- _Work item_
The records below hold a stretch from the line with "Definition simple_escape (c" through the line with "if N.eqb c 34 then Some (rev acc, r)"; return exactly those lines, ends included, and nothing more.

[Stored data entries]
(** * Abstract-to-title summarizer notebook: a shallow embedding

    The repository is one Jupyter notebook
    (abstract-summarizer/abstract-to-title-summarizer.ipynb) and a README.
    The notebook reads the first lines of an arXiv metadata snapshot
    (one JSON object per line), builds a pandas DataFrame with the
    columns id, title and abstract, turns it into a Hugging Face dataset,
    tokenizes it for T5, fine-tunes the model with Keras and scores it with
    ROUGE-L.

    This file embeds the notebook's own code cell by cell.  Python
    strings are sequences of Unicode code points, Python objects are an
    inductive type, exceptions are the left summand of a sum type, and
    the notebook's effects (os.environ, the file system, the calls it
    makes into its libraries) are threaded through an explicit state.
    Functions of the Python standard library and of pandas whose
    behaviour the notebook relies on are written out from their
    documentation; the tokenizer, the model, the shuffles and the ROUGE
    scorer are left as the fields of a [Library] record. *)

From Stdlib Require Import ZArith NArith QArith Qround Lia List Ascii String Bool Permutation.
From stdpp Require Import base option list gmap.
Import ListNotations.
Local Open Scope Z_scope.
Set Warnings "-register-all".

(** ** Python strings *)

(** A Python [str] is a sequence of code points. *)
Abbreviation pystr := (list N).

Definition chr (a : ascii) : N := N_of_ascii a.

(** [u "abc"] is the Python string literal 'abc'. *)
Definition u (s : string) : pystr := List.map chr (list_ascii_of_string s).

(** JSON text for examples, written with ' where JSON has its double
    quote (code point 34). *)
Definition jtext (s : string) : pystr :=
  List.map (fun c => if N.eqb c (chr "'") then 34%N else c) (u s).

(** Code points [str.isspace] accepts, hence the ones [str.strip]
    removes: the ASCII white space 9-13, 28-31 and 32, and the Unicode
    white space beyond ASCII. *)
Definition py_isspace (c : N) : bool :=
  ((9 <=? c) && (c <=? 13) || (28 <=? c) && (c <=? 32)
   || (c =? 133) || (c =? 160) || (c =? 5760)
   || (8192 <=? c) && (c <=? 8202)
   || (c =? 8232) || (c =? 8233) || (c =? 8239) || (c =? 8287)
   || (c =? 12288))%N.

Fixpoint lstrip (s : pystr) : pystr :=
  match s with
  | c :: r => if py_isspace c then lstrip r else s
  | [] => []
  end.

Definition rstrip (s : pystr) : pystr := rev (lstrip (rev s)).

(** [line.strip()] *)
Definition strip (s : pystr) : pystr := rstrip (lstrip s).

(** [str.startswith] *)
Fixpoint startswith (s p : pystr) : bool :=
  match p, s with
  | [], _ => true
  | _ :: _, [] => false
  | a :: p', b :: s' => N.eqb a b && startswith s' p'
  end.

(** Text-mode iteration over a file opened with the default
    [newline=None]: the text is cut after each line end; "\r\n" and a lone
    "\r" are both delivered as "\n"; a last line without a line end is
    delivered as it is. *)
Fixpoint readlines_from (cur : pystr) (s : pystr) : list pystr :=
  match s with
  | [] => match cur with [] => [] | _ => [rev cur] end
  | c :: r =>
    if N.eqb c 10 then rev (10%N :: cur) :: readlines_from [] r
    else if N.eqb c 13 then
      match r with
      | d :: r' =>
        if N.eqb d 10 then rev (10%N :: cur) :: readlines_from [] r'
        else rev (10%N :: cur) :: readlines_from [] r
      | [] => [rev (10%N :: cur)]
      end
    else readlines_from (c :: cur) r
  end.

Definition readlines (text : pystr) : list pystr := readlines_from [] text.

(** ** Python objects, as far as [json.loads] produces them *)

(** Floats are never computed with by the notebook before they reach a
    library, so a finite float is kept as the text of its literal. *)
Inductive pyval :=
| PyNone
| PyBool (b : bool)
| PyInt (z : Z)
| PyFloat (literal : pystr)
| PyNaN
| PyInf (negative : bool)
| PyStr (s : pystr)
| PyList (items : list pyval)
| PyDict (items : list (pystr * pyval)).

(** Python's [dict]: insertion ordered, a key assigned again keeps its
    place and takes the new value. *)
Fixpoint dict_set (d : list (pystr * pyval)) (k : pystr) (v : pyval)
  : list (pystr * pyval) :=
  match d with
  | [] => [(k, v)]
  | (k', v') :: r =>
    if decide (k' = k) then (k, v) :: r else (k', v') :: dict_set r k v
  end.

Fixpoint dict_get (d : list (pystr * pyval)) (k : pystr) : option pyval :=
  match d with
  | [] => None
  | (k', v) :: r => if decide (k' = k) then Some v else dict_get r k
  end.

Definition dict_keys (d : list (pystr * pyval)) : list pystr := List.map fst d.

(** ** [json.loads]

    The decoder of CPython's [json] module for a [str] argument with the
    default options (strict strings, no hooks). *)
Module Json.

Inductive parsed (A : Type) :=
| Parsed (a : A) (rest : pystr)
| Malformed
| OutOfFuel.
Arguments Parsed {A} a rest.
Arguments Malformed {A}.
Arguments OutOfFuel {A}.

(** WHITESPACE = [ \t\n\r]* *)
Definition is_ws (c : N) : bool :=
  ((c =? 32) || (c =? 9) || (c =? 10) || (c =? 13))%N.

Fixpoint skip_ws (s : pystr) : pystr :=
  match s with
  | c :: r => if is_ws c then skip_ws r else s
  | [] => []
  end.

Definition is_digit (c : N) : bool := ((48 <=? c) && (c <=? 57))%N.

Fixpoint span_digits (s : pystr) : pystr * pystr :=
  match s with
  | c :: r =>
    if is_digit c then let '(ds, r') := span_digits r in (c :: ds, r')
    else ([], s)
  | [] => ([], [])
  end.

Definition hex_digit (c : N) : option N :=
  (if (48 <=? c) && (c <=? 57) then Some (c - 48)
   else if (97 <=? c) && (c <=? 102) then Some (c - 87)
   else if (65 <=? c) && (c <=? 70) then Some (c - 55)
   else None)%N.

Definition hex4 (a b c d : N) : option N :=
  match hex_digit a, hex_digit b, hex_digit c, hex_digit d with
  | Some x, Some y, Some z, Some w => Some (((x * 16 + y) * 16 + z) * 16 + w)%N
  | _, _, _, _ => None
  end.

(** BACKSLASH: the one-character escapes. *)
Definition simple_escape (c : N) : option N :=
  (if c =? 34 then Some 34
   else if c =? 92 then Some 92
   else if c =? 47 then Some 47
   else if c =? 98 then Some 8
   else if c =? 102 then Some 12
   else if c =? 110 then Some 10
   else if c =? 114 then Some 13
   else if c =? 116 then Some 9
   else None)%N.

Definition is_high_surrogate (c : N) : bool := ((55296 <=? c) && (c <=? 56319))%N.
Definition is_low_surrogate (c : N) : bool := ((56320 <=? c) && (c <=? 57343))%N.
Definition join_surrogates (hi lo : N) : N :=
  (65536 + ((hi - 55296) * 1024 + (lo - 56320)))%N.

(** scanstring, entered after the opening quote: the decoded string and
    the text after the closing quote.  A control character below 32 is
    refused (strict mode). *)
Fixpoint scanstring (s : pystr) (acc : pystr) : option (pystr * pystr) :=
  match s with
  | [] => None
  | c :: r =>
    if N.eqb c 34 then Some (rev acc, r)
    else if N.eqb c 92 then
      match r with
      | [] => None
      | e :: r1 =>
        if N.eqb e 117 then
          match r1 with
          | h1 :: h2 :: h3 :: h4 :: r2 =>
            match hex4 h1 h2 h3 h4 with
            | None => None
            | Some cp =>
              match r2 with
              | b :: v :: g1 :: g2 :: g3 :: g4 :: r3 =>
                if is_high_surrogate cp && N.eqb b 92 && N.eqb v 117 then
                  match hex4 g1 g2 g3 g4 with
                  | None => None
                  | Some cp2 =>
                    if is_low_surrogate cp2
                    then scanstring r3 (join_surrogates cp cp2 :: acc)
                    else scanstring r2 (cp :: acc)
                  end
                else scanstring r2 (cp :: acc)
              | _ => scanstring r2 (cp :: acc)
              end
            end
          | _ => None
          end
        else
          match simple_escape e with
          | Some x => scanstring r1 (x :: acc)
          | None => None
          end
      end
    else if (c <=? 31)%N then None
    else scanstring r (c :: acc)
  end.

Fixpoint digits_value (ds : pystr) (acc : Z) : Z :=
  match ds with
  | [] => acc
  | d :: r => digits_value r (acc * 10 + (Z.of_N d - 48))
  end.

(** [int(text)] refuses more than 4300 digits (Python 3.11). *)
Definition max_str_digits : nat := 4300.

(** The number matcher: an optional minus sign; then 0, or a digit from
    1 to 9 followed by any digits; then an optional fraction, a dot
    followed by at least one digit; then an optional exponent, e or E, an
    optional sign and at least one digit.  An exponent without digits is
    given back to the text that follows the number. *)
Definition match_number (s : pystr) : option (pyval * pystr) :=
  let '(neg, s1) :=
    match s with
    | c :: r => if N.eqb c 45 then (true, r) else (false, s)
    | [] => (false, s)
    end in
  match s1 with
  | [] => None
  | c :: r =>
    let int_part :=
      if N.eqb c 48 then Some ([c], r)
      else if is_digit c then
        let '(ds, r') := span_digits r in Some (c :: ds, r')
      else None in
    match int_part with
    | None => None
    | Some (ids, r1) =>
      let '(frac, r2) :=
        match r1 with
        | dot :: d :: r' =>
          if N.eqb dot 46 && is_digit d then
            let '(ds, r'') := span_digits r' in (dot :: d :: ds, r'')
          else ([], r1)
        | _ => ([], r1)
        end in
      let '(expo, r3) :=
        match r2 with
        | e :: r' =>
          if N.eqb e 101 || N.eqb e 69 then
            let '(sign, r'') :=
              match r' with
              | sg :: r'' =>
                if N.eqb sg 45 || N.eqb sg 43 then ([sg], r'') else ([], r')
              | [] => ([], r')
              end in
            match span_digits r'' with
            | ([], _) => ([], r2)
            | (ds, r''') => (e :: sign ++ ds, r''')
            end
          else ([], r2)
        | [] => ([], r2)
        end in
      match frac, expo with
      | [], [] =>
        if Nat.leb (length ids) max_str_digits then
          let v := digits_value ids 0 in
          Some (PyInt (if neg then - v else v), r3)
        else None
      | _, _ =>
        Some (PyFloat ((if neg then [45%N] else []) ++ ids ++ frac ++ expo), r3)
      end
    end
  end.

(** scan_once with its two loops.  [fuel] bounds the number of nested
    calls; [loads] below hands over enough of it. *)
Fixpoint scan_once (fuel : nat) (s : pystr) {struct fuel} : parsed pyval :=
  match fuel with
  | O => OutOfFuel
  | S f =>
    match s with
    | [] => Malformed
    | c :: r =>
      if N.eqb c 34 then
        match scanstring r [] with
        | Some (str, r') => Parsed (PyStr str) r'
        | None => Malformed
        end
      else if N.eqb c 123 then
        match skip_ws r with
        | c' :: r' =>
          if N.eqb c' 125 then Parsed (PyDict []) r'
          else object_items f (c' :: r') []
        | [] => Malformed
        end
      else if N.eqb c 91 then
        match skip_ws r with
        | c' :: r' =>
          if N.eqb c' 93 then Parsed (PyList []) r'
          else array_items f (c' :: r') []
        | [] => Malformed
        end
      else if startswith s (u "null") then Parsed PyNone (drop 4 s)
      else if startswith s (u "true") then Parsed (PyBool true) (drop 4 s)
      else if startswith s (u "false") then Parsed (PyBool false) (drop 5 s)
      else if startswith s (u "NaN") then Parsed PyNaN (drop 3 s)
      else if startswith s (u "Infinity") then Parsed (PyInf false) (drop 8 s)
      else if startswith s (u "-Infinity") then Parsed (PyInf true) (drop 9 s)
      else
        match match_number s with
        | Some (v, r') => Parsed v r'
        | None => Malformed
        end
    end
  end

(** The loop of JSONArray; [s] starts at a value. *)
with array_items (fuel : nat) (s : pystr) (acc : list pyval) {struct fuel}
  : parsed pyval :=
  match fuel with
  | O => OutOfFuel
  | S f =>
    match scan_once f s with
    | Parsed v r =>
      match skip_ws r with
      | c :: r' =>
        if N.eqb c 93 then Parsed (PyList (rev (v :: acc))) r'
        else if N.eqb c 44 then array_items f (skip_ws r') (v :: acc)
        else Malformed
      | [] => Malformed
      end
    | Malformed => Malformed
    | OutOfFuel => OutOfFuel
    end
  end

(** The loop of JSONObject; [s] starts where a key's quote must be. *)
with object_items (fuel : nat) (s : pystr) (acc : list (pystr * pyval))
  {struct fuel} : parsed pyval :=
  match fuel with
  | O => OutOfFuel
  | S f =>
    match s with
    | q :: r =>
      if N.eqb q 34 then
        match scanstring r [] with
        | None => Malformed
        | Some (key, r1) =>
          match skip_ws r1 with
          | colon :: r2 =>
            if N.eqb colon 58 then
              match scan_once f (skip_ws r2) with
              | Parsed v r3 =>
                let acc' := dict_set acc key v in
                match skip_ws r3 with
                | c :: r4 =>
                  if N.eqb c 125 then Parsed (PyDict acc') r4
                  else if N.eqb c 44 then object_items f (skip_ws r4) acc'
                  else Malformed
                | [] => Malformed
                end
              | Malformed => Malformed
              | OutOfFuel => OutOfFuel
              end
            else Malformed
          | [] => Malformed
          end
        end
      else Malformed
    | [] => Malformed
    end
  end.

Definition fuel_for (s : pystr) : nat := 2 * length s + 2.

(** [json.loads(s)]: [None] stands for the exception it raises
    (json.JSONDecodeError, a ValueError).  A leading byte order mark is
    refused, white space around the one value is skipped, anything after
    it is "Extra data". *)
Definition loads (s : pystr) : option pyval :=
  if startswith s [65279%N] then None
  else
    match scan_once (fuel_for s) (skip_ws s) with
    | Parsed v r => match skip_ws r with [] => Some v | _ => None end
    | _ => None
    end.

...

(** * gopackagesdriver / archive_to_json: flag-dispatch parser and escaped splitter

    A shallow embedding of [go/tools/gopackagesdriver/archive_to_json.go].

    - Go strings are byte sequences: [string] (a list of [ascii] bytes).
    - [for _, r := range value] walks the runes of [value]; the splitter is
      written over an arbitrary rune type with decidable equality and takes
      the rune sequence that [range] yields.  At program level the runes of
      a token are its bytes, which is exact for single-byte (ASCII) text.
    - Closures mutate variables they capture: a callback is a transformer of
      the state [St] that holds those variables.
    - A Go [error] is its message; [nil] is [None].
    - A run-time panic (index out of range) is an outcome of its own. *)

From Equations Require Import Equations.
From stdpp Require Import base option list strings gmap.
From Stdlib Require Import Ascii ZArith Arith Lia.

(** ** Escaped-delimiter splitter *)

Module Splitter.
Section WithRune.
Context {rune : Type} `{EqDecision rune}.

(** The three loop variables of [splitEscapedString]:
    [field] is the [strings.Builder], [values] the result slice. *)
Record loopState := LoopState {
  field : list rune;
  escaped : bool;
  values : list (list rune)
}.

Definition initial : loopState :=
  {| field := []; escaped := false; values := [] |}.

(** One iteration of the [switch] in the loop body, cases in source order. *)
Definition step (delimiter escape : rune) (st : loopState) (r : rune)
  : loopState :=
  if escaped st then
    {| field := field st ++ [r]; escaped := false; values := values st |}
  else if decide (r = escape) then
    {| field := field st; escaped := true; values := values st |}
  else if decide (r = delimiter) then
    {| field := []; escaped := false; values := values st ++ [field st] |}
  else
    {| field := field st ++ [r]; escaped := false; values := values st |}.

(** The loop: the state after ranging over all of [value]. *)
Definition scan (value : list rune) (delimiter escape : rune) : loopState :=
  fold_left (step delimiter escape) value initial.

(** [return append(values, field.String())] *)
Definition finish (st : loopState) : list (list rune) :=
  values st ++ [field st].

- _Expected answer_
Definition simple_escape (c : N) : option N :=
  (if c =? 34 then Some 34
   else if c =? 92 then Some 92
   else if c =? 47 then Some 47
   else if c =? 98 then Some 8
   else if c =? 102 then Some 12
   else if c =? 110 then Some 10
   else if c =? 114 then Some 13
   else if c =? 116 then Some 9
   else None)%N.

Definition is_high_surrogate (c : N) : bool := ((55296 <=? c) && (c <=? 56319))%N.
Definition is_low_surrogate (c : N) : bool := ((56320 <=? c) && (c <=? 57343))%N.
Definition join_surrogates (hi lo : N) : N :=
  (65536 + ((hi - 55296) * 1024 + (lo - 56320)))%N.

(** scanstring, entered after the opening quote: the decoded string and
    the text after the closing quote.  A control character below 32 is
    refused (strict mode). *)
Fixpoint scanstring (s : pystr) (acc : pystr) : option (pystr * pystr) :=
  match s with
  | [] => None
  | c :: r =>
    if N.eqb c 34 then Some (rev acc, r)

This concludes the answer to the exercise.